[Stored entries]
____________________
Lemma appends_nothing a w c vb : appends (mret tt) a [] w c c vb.
Proof. intros r old Hs. exists r. rewrite app_nil_r. split; [done|]. split; [done|apply keeps_refl]. Qed.

(** A step of the client, as seen by an array. *)
Lemma appends_client {A} f (k : A -> method R W unit) a ss w c c1 c' vb x :
  f c w = Ok (w, c1, x) -> appends (k x) a ss w c1 c' vb ->
  appends (on_client f ≫= k) a ss w c c' vb.
Proof.
  intros Hf Hk r old Hs. destruct (Hk r old Hs) as (r1 & Hr1 & Hrest). exists r1.
  split; [|done]. eapply runs_bind; [by apply runs_client|done].
Qed.

Lemma appends_value v s a w c vb :
  (forall r, scalar_of r v = Some s) -> appends (ary_push a v) a [s] w c c vb.
Proof.
  intros Hv r old Hs. eexists. split; [apply runs_ruby|]. by apply shown_push.
Qed.

Lemma appends_string s a w c vb :
  appends (v ← ruby (rb_str_new s); ary_push a v) a [SStr s] w c c vb.
Proof.
  intros r old Hs. pose proof (rb_str_new_kind s r) as Hk. pose proof (rb_str_new_keeps s r) as Hf.
  destruct (shown_push (rb_str_new s r).1 a (rb_str_new s r).2 old (SStr s)) as [Hsh Hkb].
  { by eapply shown_keeps_none. } { unfold scalar_of. by rewrite Hk. }
  eexists. split; [eapply runs_bind; [apply runs_ruby|apply runs_ruby]|]. split; [exact Hsh|].
  eapply keeps_trans; [apply keeps_weaken, Hf|exact Hkb].
Qed.

Lemma runs_assoc {A B C} (m : method R W A) (f : A -> method R W B) (g : B -> method R W C) s :
  ((m ≫= f) ≫= g) s = (m ≫= (fun x => f x ≫= g)) s.
Proof. method_step. by destruct (m s) as [[s1 [e|x]]|]. Qed.

Lemma appends_row row a w c vb : appends (push_row a row) a (cell <$> row) w c c vb.
Proof.
  induction row as [|[s|] row IH]; cbn [push_row]; [apply appends_nothing| |].
  - change (cell <$> Some s :: row) with ([SStr s] ++ (cell <$> row)). intros r old Hs.
    destruct (appends_bind _ _ _ _ _ _ _ _ _ _ (appends_string s a w c vb) IH r old Hs)
      as (r' & Hr & Hrest). exists r'. split; [|done]. unfold runs in *. by rewrite runs_assoc in Hr.
  - change (cell <$> None :: row) with ([SNil] ++ (cell <$> row)).
    eapply appends_bind; [|exact IH]. apply appends_value. intros r. unfold scalar_of.
    by rewrite kind_Qnil.
Qed.

(** All rows of a response. *)
Lemma appends_rows rows fuel c :
  rows_pending c rows -> (length rows < fuel)%nat ->
  exists c', same_response c c'
    /\ forall a w vb, appends (push_rows fuel (num_flds c) a) a (cell <$> mjoin rows) w c c' vb.
Proof.
  revert c fuel. induction rows as [|vals rows IH]; intros c fuel Hp Hf;
    (destruct fuel as [|fuel]; [lia|]); cbn [push_rows].
  - destruct (get_next_row_end c Hp) as (c' & Hg & Hs). exists c'. split; [done|].
    intros a w vb. eapply appends_client; [by rewrite Hg|]. apply appends_nothing.
  - destruct (get_next_row_value c vals rows Hp) as (c1 & rs & Hg & Hv & Hp1 & Hs1 & _).
    destruct (IH c1 fuel Hp1) as (c2 & Hs2 & Ha); [simpl in Hf; lia|].
    assert (Hn : num_flds c1 = num_flds c) by (by destruct Hs1 as (? & ? & ? & -> & _)).
    exists c2. split; [by eapply same_response_trans|].
    assert (Hl : length rs = Z.to_nat (num_flds c)).
    { pose proof (rp_rows _ _ Hp) as Hrs. apply Forall_cons in Hrs as [[Hl _] _].
      rewrite <- Hv, length_fmap in Hl. done. }
    intros a w vb. specialize (Ha a w vb). eapply appends_client.
    { rewrite Hg. cbn [mbind outcome_bind]. unfold row_values. rewrite array_reads_Ok by lia.
      cbn [mbind outcome_bind]. rewrite drop_0, take_ge, Hv by lia. reflexivity. }
    cbn beta iota. rewrite mjoin_cons, fmap_app.
    rewrite Hn in Ha. eapply appends_bind; [apply appends_row|exact Ha].
Qed.

(** The rows or the message of a reply follow its code. *)
Lemma appends_error c a w vb e nf :
  e <> 0 -> appends (push_reply e nf a) a [SStr (error_str c)] w c c vb.
Proof.
  intros He. unfold push_reply. rewrite (proj2 (Z.eqb_neq _ _) He). cbn [negb].
  eapply appends_client; [reflexivity|]. apply appends_string.
Qed.

Lemma appends_reply_rows rows c :
  rows_pending c rows -> (length rows < rows_fuel c)%nat ->
  exists c', same_response c c'
    /\ forall a w vb, appends (push_reply 0 (num_flds c) a) a (cell <$> mjoin rows) w c c' vb.
Proof.
  intros Hp Hf. destruct (appends_rows rows (rows_fuel c) c Hp Hf) as (c' & Hs & Ha).
  exists c'. split; [done|]. intros a w vb. eapply appends_client; [reflexivity|]. apply Ha.
Qed.

Lemma encode_rows_length nf rows :
  0 < nf -> Forall (row_ok nf) rows -> (length rows <= length (mjoin (encode_row <$> rows)))%nat.
Proof.
  intros Hnf. induction 1 as [|r rows [Hr _] Hrows IH]; [simpl; lia|].
  rewrite fmap_cons, mjoin_cons, length_app. destruct (encode_row_tab r) as [l ->].
  { intros ->. simpl in Hr. lia. }
  simpl. lia.
Qed.

(** One reply is received, shown and removed; what follows it in the stream stays. *)
Lemma reply_step p n rest chunks c (w w' : W) :
  pending c n -> 0 < n -> reply_ok p ->
  delivers (fd c) chunks w w' -> (length chunks <= recv_fuel)%nat ->
  readbuf c ++ mjoin chunks = reply_text p ++ LF :: rest ->
  exists k w1 c1 c2 c3 nf,
    response_recv recv_fuel 0 c w = Ok (w1, c1, nf, reply_code p)
    /\ error_code c1 = reply_code p
    /\ (forall a vb, appends (push_reply (reply_code p) nf a) a (reply_cells p) w1 c1 c2 vb)
    /\ response_buf_remove c2 w1 = (w1, c3)
    /\ pending c3 (n - 1) /\ fd c3 = fd c
    /\ readbuf c3 ++ mjoin (drop k chunks) = rest /\ delivers (fd c) (drop k chunks) w1 w'.
Proof.
  intros Hc Hn Hp Hd Hf Ht. pose proof (pending_waiting c n Hn Hc) as Hw.
  destruct p as [nf rows|code nf msg]; cbn [reply_text reply_code reply_cells] in *.
  - destruct Hp as [Hnf Hrows].
    destruct (response_recv_reply recv_fuel 0 c w w' chunks nf rows rest)
      as (k & w1 & rest' & Hr & Hd' & Hrest); try done.
    pose proof (reply_ready_pending c nf rows rest' ltac:(lia) Hrows) as Hrp.
    assert (Hfuel : (length rows < rows_fuel (reply_ready c nf rows rest'))%nat).
    { pose proof (encode_rows_length nf rows ltac:(lia) Hrows).
      unfold rows_fuel. cbn [reply_ready response_end_offset]. rewrite encode_reply_split, length_app. lia. }
    destruct (appends_reply_rows rows _ Hrp Hfuel) as (c2 & Hs & Ha).
    eexists k, w1, _, c2, _, nf. split; [exact Hr|]. split; [done|]. split; [intros a vb; apply Ha|].
    split; [by eapply remove_reply|]. destruct Hc. split; [|done].
    split; try done. cbn. lia.
  - destruct Hp as (Hcode & Hnf & Htab & Hlf).
    destruct (response_recv_error recv_fuel 0 c w w' chunks code nf msg rest)
      as (k & w1 & rest' & Hr & Hd' & Hrest); try done; [lia|].
    rewrite wrap_int_id in Hr by (unfold is_int, INT_MIN, INT_MAX; lia).
    eexists k, w1, _, _, _, nf. split; [exact Hr|].
    split; [cbn; apply wrap_int_id; unfold is_int, INT_MIN, INT_MAX; lia|].
    split; [intros a vb; apply (appends_error (error_ready c code nf msg rest') a w1 vb code nf); lia|]. split; [reflexivity|].
    destruct Hc. split; [|split; [done|]].
    + split; cbn; try done; [|lia]. rewrite wrap_int_id by (unfold is_int, INT_MIN, INT_MAX; lia). lia.
    + cbn. rewrite drop_app_ge by lia. by replace (S _ - _)%nat with 1%nat by lia.
Qed.

(** ** One request *)
Lemma runs_send c c' (w w' : W) x (r : R) vb :
  request_send c w = (w', c', x) ->
  runs client_send (mkRuby r w (Some c) vb) (mkRuby r w' (Some c') vb) x.
Proof. intros Hs. apply runs_client. by rewrite Hs. Qed.

Lemma runs_recv c c' (w w' : W) nf x (r : R) vb :
  response_recv recv_fuel 0 c w = Ok (w', c', nf, x) ->
  runs (client_recv recv_fuel) (mkRuby r w (Some c) vb) (mkRuby r w' (Some c') vb) (nf, x).
Proof. intros Hs. apply runs_client. by rewrite Hs. Qed.

Lemma runs_remove c c' (w : W) (r : R) vb :
  response_buf_remove c w = (w, c') ->
  runs client_remove (mkRuby r w (Some c) vb) (mkRuby r w (Some c') vb) tt.
Proof. intros Hs. apply runs_client. by rewrite Hs. Qed.

Lemma runs_error_code c (r : R) (w : W) vb :
  runs client_error_code (mkRuby r w (Some c) vb) (mkRuby r w (Some c) vb) (error_code c).
Proof. by apply runs_client. Qed.

Lemma reply_code_nonneg p : reply_ok p -> 0 <= reply_code p.
Proof. destruct p; cbn; lia. Qed.
Lemma scalar_of_code p r : reply_ok p -> scalar_of r (INT2FIX (reply_code p)) = Some (SInt (reply_code p)).
Proof.
  intros Hp. unfold scalar_of. rewrite kind_INT2FIX; [done|].
  destruct p; cbn in *; unfold is_int, INT_MIN, INT_MAX; lia.
Qed.

Lemma runs_buffer id op keys limit skip mop mvs c lines (r : R) (w : W) vb :
  runs (buffer_request id op keys limit skip mop mvs)
    (mkRuby r w (Some (buffered c lines)) vb)
    (mkRuby r w (Some (buffered c (lines ++
       [exec_generic_line [] (wrap_u64 id) (Some op) keys (wrap_u32 limit) (wrap_u32 skip) mop mvs
          [] (-1) []]))) vb) tt.
Proof.
  apply runs_client. unfold request_buf_exec_generic. by rewrite request_buf_buffered.
Qed.

Lemma request_line_nonempty q : request_line q <> [].
Proof. apply exec_line_nonempty. Qed.

Lemma internal_request_inv r v_id v_op v_keys v_limit v_skip modop v_modvals q :
  internal_request r v_id v_op v_keys v_limit v_skip modop v_modvals = Some q ->
  int_of r v_id = Some (rq_id q) /\ string_of r v_op = Some (rq_op q)
  /\ keys_of r v_keys = Some (rq_keys q) /\ int_of r v_limit = Some (rq_limit q)
  /\ int_of r v_skip = Some (rq_skip q)
  /\ match modop with
     | None => rq_mod q = None
     | Some m => exists mv, keys_of r v_modvals = Some mv /\ rq_mod q = Some (upto_nul m, mv)
     end.
Proof.
  unfold internal_request. intros Hq.
  do 5 (apply bind_Some in Hq as (? & ? & Hq)). apply bind_Some in Hq as (md & Hmd & [= <-]). cbn.
  split_and!; try done. destruct modop; [|naive_solver].
  apply bind_Some in Hmd as (mv & Hmv & [= <-]). eauto.
Qed.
____________________
▶ _TASK REQUIREMENTS_
Please retype the data exactly as it stands, from its first line down to the line that contains "f c w = Ok (w, c1, x)", then stop.

▶ _TASK SOLUTION_
Lemma appends_nothing a w c vb : appends (mret tt) a [] w c c vb.
Proof. intros r old Hs. exists r. rewrite app_nil_r. split; [done|]. split; [done|apply keeps_refl]. Qed.

(** A step of the client, as seen by an array. *)
Lemma appends_client {A} f (k : A -> method R W unit) a ss w c c1 c' vb x :
  f c w = Ok (w, c1, x) -> appends (k x) a ss w c1 c' vb ->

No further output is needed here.